YOUR OBJECTIVE ->
Each line holding the string "casual" is to be copied from the data.

---------- DATA FOR THIS TASK

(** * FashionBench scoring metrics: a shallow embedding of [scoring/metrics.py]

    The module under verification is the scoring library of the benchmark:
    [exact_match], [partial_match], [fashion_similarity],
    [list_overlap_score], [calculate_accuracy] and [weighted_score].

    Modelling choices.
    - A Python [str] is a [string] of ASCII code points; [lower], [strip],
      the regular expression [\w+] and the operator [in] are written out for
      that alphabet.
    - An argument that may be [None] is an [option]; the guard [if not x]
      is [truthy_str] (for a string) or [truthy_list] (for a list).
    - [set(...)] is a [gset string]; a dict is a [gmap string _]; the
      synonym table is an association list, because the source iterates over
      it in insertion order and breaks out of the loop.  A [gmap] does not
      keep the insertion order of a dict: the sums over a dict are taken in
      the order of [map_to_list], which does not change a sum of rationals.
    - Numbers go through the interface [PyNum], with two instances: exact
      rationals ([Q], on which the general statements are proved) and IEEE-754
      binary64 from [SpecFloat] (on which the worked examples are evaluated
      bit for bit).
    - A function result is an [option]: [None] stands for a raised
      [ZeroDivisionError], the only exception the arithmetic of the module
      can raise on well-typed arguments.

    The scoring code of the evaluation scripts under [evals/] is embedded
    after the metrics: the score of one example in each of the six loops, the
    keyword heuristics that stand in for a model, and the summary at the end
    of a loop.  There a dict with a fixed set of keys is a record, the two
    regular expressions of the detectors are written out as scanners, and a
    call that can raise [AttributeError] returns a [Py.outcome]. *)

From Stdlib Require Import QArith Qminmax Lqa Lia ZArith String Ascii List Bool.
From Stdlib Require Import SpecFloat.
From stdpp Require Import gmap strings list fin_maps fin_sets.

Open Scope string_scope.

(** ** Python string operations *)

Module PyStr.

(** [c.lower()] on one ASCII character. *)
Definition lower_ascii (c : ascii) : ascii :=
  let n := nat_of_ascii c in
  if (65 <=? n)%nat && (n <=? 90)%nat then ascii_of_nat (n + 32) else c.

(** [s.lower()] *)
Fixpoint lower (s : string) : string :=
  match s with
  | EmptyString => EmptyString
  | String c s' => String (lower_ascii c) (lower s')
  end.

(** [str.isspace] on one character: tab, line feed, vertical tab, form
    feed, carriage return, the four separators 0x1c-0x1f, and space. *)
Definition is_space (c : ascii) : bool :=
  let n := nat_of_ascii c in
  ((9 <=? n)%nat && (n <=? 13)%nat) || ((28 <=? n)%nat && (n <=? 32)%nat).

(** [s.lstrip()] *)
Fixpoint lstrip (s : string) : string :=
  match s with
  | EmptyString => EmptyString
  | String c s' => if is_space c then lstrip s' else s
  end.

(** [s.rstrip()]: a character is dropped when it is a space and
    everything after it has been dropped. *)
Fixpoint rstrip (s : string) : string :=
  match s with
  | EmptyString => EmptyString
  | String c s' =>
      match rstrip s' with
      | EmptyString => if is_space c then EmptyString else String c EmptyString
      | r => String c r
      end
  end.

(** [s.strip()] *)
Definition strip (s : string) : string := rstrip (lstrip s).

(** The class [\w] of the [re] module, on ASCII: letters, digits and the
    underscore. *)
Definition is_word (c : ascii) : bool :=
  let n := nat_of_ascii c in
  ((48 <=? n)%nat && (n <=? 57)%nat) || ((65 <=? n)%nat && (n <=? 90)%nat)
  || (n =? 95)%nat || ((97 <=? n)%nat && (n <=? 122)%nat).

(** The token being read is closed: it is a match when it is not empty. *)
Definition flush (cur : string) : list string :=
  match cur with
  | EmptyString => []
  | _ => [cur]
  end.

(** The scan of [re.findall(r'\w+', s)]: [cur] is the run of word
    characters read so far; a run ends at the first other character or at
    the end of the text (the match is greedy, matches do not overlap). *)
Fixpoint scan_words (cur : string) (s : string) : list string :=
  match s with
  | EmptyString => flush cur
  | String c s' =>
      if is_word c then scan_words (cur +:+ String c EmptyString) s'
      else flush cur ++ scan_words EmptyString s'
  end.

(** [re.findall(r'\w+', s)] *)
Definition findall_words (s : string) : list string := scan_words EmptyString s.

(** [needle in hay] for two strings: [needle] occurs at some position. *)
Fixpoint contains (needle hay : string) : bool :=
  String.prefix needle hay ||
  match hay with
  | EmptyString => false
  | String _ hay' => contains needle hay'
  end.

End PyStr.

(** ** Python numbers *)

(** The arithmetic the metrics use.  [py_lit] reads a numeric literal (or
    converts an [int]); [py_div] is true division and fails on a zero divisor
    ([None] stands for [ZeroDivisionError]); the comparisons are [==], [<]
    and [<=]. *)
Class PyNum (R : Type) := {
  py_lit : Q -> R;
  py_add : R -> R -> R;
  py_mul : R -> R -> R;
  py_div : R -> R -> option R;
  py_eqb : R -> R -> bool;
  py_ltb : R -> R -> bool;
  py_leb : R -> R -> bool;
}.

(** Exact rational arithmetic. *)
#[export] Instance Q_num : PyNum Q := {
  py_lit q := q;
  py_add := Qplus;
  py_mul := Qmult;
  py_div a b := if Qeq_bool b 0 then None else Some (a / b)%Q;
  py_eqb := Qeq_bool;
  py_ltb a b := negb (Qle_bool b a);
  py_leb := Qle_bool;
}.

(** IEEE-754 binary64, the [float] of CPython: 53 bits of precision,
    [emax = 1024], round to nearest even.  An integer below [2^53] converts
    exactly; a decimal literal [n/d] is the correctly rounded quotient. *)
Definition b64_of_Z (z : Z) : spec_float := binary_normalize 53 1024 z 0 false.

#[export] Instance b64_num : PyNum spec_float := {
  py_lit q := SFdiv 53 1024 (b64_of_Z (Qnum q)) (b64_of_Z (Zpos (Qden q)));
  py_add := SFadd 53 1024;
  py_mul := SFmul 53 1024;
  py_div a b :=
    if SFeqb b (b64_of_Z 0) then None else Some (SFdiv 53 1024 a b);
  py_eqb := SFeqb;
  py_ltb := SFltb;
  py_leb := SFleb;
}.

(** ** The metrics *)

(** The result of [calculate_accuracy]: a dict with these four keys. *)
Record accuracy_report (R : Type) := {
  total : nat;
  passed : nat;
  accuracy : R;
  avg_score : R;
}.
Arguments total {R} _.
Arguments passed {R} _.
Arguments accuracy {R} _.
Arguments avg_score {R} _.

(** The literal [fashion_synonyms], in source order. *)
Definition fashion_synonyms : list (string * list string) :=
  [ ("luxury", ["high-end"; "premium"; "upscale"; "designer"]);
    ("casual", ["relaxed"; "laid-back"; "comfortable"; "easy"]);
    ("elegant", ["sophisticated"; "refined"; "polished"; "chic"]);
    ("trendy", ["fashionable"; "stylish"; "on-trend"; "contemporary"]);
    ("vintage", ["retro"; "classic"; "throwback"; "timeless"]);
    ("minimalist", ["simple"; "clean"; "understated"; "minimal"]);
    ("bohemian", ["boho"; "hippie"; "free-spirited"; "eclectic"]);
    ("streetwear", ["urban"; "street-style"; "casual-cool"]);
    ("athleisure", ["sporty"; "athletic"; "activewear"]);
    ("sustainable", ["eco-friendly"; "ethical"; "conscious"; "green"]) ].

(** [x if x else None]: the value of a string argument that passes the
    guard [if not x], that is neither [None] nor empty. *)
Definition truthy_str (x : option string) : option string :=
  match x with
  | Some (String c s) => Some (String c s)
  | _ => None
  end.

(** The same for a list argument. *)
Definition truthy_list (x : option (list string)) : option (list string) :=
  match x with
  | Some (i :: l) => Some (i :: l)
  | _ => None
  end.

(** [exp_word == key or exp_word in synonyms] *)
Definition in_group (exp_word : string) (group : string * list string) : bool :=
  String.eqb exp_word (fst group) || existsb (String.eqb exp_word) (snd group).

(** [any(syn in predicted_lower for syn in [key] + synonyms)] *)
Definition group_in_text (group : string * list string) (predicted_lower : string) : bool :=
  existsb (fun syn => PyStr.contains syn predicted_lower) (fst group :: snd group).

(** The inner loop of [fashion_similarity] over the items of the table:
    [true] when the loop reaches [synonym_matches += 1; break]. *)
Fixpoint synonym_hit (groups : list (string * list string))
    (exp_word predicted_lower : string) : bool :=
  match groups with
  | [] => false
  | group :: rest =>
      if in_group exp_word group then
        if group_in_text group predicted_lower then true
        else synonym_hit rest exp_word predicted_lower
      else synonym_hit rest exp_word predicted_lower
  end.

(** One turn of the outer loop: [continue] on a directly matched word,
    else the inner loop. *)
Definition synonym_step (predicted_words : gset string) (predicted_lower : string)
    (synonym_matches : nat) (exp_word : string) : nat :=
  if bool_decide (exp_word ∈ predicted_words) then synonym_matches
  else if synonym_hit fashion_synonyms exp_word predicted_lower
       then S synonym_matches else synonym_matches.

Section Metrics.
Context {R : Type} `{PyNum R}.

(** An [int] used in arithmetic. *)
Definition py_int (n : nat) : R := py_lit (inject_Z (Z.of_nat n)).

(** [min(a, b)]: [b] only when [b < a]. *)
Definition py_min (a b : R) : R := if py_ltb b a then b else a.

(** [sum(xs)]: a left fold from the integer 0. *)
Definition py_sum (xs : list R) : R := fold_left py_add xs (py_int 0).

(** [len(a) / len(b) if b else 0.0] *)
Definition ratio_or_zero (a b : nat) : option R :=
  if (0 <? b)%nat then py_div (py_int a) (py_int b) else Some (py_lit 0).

--------------------

OUTPUT BELOW ->
    ("casual", ["relaxed"; "laid-back"; "comfortable"; "easy"]);
    ("streetwear", ["urban"; "street-style"; "casual-cool"]);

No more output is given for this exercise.